Stored items
• • • • • • •

(** The data at an offset of a large page. *)
Lemma large_page_data s va frame o : 0 <= va < VA_LIMIT -> 0 <= frame < PHYS_LIMIT ->
  frame mod PAGE_SIZE_2M = 0 -> kleaf s va = Large (page_2m_entry frame) -> 0 <= o < PAGE_SIZE_2M ->
  aspace s (va - va mod PAGE_SIZE_2M + o) = Some (frame + o).
Proof.
  intros Ha Hf Hal Hl Ho. destruct (large_slot _ _ _ Hl) as (e & E & L). set (b := va - _ + o).
  assert (Hb : 0 <= b < VA_LIMIT /\ b mod PAGE_SIZE_2M = o /\ prefix 1 b = prefix 1 va).
  { unfold b, VA_LIMIT, prefix in *. unfold_consts. change (2 ^ (12 + 9 * 1)) with 0x200000. zdiv. }
  destruct Hb as (Hb & Hm & Hpre).
  rewrite aspace_leaf, (large_leaf s b e), L by
    (done || (unfold kslot in *; rewrite (slot_prefix klink _ _ b va); done || lia) || (rewrite L; apply page_2m_entry_2mb)).
  by rewrite translate_2m, Hm.
Qed.

Lemma lower_levels_large s e va phys frame : 0 <= va < VA_LIMIT -> 0 <= frame < PHYS_LIMIT ->
  frame mod PAGE_SIZE_2M = 0 -> load64 (k_mem s) e = page_2m_entry frame ->
  map_lower_levels va phys PAGE_SIZE_4K e s = install_4k_page (frame + 8 * index 1 va) phys s.
Proof.
  intros Ha Hf Hal L. destruct (page_2m_entry_frame frame Hf Hal) as [Hp Ht].
  assert (H2 : install_level_2_table e s = Ret (true, s)).
  { unfold is_present in Hp. unfold install_level_2_table. mstep. unfold fget. by rewrite L, Hp. }
  unfold map_lower_levels. change (PAGE_SIZE_4K =? PAGE_SIZE_2M) with false. cbv iota.
  run_with H2. cbn [negb]. rewrite (bind_run _ _ _ _ _ eq_refl). cbv beta zeta. unfold entry_at, fget.
  change pt_entry_address with pdp_entry_address. rewrite L. fold (table_of (page_2m_entry frame)).
  by rewrite Ht, level_1_index.
Qed.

• • • • • • •

REQUIRED ACTION
Output all of the records above unchanged.

REPLY TO THE EXERCISE
(** The data at an offset of a large page. *)
Lemma large_page_data s va frame o : 0 <= va < VA_LIMIT -> 0 <= frame < PHYS_LIMIT ->
  frame mod PAGE_SIZE_2M = 0 -> kleaf s va = Large (page_2m_entry frame) -> 0 <= o < PAGE_SIZE_2M ->
  aspace s (va - va mod PAGE_SIZE_2M + o) = Some (frame + o).
Proof.
  intros Ha Hf Hal Hl Ho. destruct (large_slot _ _ _ Hl) as (e & E & L). set (b := va - _ + o).
  assert (Hb : 0 <= b < VA_LIMIT /\ b mod PAGE_SIZE_2M = o /\ prefix 1 b = prefix 1 va).
  { unfold b, VA_LIMIT, prefix in *. unfold_consts. change (2 ^ (12 + 9 * 1)) with 0x200000. zdiv. }
  destruct Hb as (Hb & Hm & Hpre).
  rewrite aspace_leaf, (large_leaf s b e), L by
    (done || (unfold kslot in *; rewrite (slot_prefix klink _ _ b va); done || lia) || (rewrite L; apply page_2m_entry_2mb)).
  by rewrite translate_2m, Hm.
Qed.

Lemma lower_levels_large s e va phys frame : 0 <= va < VA_LIMIT -> 0 <= frame < PHYS_LIMIT ->
  frame mod PAGE_SIZE_2M = 0 -> load64 (k_mem s) e = page_2m_entry frame ->
  map_lower_levels va phys PAGE_SIZE_4K e s = install_4k_page (frame + 8 * index 1 va) phys s.
Proof.
  intros Ha Hf Hal L. destruct (page_2m_entry_frame frame Hf Hal) as [Hp Ht].
  assert (H2 : install_level_2_table e s = Ret (true, s)).
  { unfold is_present in Hp. unfold install_level_2_table. mstep. unfold fget. by rewrite L, Hp. }
  unfold map_lower_levels. change (PAGE_SIZE_4K =? PAGE_SIZE_2M) with false. cbv iota.
  run_with H2. cbn [negb]. rewrite (bind_run _ _ _ _ _ eq_refl). cbv beta zeta. unfold entry_at, fget.
  change pt_entry_address with pdp_entry_address. rewrite L. fold (table_of (page_2m_entry frame)).
  by rewrite Ht, level_1_index.
Qed.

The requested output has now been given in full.